Sixième partie — L'Économie de marché entravée

Chapitre XXXVI — La crise de l'interventionnisme

1 / Les fruits de l'interventionnisme

Les politiques d'intervention telles que les ont pratiquées pendant des dizaines d'années tous les gouvernements de l'Occident capitaliste ont produit à peu près tous les effets qu'avaient prédits les économistes. Il y a des conflits militaires et des guerres civiles, des multitudes impitoyablement opprimées par des dictateurs de coup d'État, des dépressions économiques, du chômage massif, de la consommation de capital, des famines.

Néanmoins, ce ne sont pas ces événements catastrophiques qui ont abouti à une crise de l'interventionnisme. Les doctrinaires de ce dernier et leurs clientèles expliquent toutes ces conséquences indésirées comme autant d'aspects inéluctables du capitalisme. A leur avis, ce sont précisément ces désastres qui démontrent clairement la nécessité d'intensifier les interventions. Les échecs des pratiques interventionnistes n'amoindrissent nullement la popularité des théories qui en sont la base. L'interprétation donnée aux faits tend à renforcer, et non pas à affaiblir, le prestige de ces thèses. Comme une théorie économique fausse ne peut pas être réfutée simplement par l'expérience historique, les propagandistes de l'interventionnisme ont pu persévérer en dépit du chaos qu'ils ont généralisé.

Il n'empêche que l'ère de l'interventionnisme touche à sa fin. Ses applications ont épuisé toutes ses potentialités, elles sont vouées à disparaître.

2 / L'épuisement du fonds de réserve

L'idée qui sous-tend toutes les politiques d'intervention est celle-ci : les gros revenus et les fortunes de la partie la plus riche de la population constituent un fonds que l'on peut utiliser à volonté pour améliorer la situation des moins prospères. L'essence de la politique interventionniste consiste à prendre à un groupe pour donner à un autre. C'est la confiscation et la distribution. Chaque mesure est justifiée sans appel en déclarant qu'il est juste de dompter les riches au profit des pauvres.
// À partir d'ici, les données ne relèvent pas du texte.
(** The loop of [compact] and [no_indent] over names that are all
    present: each named field is wrapped, the others and the order of the
    keys are kept. *)
Lemma wrap_fold_fields :
  forall a names d,
    NoDup names ->
    (forall n, In n names -> dict_get d n <> None) ->
    exists d',
      wrap_fold (Ok (PDict d)) (map (fun n => (n, a)) names) = Ok (PDict d') /\
      map fst d' = map fst d /\
      forall k, dict_get d' k
                = if contains names k
                  then option_map (fun v => PCustom v a) (dict_get d k)
                  else dict_get d k.
Proof.
  intros a names. induction names as [|n names IH]; intros d Hnd Hall.
  - exists d. repeat split.
  - inversion Hnd as [|n' ns Hn Hnd']; subst.
    destruct (dict_get d n) as [v|] eqn:Ev;
      [|exfalso; apply (Hall n (or_introl eq_refl)); exact Ev].
    destruct (IH (dict_set d n (PCustom v a)) Hnd') as [d' [Hw [Hk Hg]]].
    { intros m Hm. rewrite dict_get_set_other.
      - apply Hall. right. exact Hm.
      - apply text_eqb_neq. intros E. subst m. contradiction. }
    exists d'. split; [|split].
    + cbn [map]. rewrite (wrap_fold_step d n a v _ Ev). exact Hw.
    + rewrite Hk. apply (dict_set_keys _ d n v). exact Ev.
    + intros k. rewrite Hg. unfold contains. cbn [existsb].
      destruct (text_eqb k n) eqn:E.
      * apply text_eqb_eq in E. subst k. cbn [orb].
        assert (Hc : existsb (text_eqb n) names = false).
        { destruct (existsb (text_eqb n) names) eqn:Ec; [|reflexivity].
          apply (contains_In names n) in Ec. contradiction. }
        rewrite Hc, dict_get_set_same, Ev. reflexivity.
      * cbn [orb]. rewrite dict_get_set_other; [reflexivity|].
        apply text_eqb_neq. intros E'. subst k.
        rewrite text_eqb_refl in E. discriminate E.
Qed.

(** X7: on a dictionary that has every one of the (pairwise different)
    names, [compact] and [no_indent] return normally; the dictionary keeps
    its keys in their order, each named field holds a [Custom] around its
    former value ([compact] with the separators [','] and [':'],
    [no_indent] with none), and every other field is untouched. *)
Theorem markers_wrap_named_fields :
  forall d names,
    NoDup names ->
    (forall n, In n names -> dict_get d n <> None) ->
    exists dc dn,
      Writer_compact (PDict d) names = Ok (PDict dc) /\
      Writer_no_indent (PDict d) names = Ok (PDict dn) /\
      map fst dc = map fst d /\
      map fst dn = map fst d /\
      forall k,
        dict_get dc k
        = (if contains names k
           then option_map (fun v => PCustom v compact_args) (dict_get d k)
           else dict_get d k) /\
        dict_get dn k
        = (if contains names k
           then option_map (fun v => PCustom v no_indent_args) (dict_get d k)
           else dict_get d k).
Proof.
  intros d names Hnd Hall.
  destruct (wrap_fold_fields compact_args names d Hnd Hall) as [dc [Hc [Hkc Hgc]]].
  destruct (wrap_fold_fields no_indent_args names d Hnd Hall)
    as [dn [Hn [Hkn Hgn]]].
  exists dc, dn. rewrite Writer_compact_wrap, Writer_no_indent_wrap.
  repeat split; try assumption; [apply Hgc | apply Hgn].
Qed.

(** The loop over names that are all present keeps the keys, whether a
    name comes twice or not. *)
Lemma wrap_fold_keys :
  forall specs d,
    (forall s, In s specs -> dict_get d (fst s) <> None) ->
    exists d', wrap_fold (Ok (PDict d)) specs = Ok (PDict d') /\
               map fst d' = map fst d.
Proof.
  induction specs as [|[n a] specs IH]; intros d Hall.
  - exists d. split; reflexivity.
  - destruct (dict_get d n) as [v|] eqn:Ev;
      [|exfalso; apply (Hall (n, a) (or_introl eq_refl)); exact Ev].
    destruct (IH (dict_set d n (PCustom v a))) as [d' [Hw Hk]].
    { intros s Hs. destruct (text_eqb n (fst s)) eqn:E.
      - apply text_eqb_eq in E. rewrite <- E, dict_get_set_same. discriminate.
      - rewrite dict_get_set_other by exact E. apply Hall. right. exact Hs. }
    exists d'. split.
    + rewrite (wrap_fold_step d n a v _ Ev). exact Hw.
    + rewrite Hk. apply (dict_set_keys _ d n v). exact Ev.
Qed.

Lemma dict_get_keys :
  forall (A : Type) (d d' : dict A) k,
    map fst d' = map fst d -> dict_get d k = None -> dict_get d' k = None.
Proof.
  intros A d. induction d as [|[k0 v0] d IH]; intros d' k Hk H.
  - destruct d'; [reflexivity | discriminate Hk].
  - destruct d' as [|[k1 v1] d']; [discriminate Hk|].
    cbn [map fst] in Hk. injection Hk as -> Hk.
    cbn [dict_get] in *. destruct (text_eqb k0 k); [discriminate H|].
    apply IH; assumption.
Qed.

Lemma wrap_fold_missing :
  forall a d before n after,
    (forall m, In m before -> dict_get d m <> None) ->
    dict_get d n = None ->
    wrap_fold (Ok (PDict d)) (map (fun m => (m, a)) (before ++ n :: after))
    = Raise (KeyError n).
Proof.
  intros a d before n after Hall Hn.
  rewrite map_app, <- wrap_fold_app.
  destruct (wrap_fold_keys (map (fun m => (m, a)) before) d) as [d' [Hw Hk]].
  { intros s Hs. apply in_map_iff in Hs. destruct Hs as [m [<- Hm]].
    apply Hall. exact Hm. }
  rewrite Hw. cbn [map]. unfold wrap_fold at 1.
  cbn [fold_left fst snd rbind getitem].
  rewrite (dict_get_keys _ d d' n Hk Hn). cbn [rbind].
  apply wrap_fold_raise.
Qed.

(** X8: when the dictionary lacks one of the names, [compact] and
    [no_indent] raise [KeyError] for the first name that is missing. *)
Theorem markers_raise_on_missing_field :
  forall d before n after,
    (forall m, In m before -> dict_get d m <> None) ->
    dict_get d n = None ->
    Writer_compact (PDict d) (before ++ n :: after) = Raise (KeyError n) /\
    Writer_no_indent (PDict d) (before ++ n :: after) = Raise (KeyError n).
Proof.
  intros d before n after Hall Hn.
  rewrite Writer_compact_wrap, Writer_no_indent_wrap.
  split; apply wrap_fold_missing; assumption.
Qed.

(* ================================================================== *)
(** * Further properties of the encoder *)

(** The base encoder renders the chunks that hold no object for
    [default], and the custom encoder does the same on them without asking
    for a key; any object for [default] makes the base encoder raise. *)
Lemma JSONEncoder_join_outcome :
  forall chunks,
    if dflts chunks =? 0
    then exists t, JSONEncoder_join chunks = Ok t /\
                   forall self w,
                     CustomEncoder_join self chunks w = (Ok (t, self), w)
    else JSONEncoder_join chunks = Raise not_serializable.
Proof.
  induction chunks as [|[t|o] cs IH].
  - cbn. exists []. split; reflexivity.
  - cbn [dflts JSONEncoder_join CustomEncoder_join].
    destruct (dflts cs =? 0).
    + destruct IH as [r [Hr Hc]]. exists (t ++ r). rewrite Hr.
      split; [reflexivity|]. intros self w. unfold bind. rewrite Hc. reflexivity.
    + rewrite IH. reflexivity.
  - reflexivity.
Qed.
Dans le domaine des finances publiques, l'imposition progressive des revenus et des successions est la manifestation la plus typique de cette doctrine. Imposer le riche et dépenser l'argent obtenu pour améliorer la situation du pauvre, tel est le principe des budgets contemporains. Dans le domaine des relations industrielles, raccourcir le temps de travail, augmenter les salaires, et cent autres mesures sont préconisées dans la conviction qu'elles favorisent l'employé et chargent l'employeur. Toutes les questions gouvernementales et affaires internes des collectivités locales sont envisagées exclusivement du point de vue de ce principe.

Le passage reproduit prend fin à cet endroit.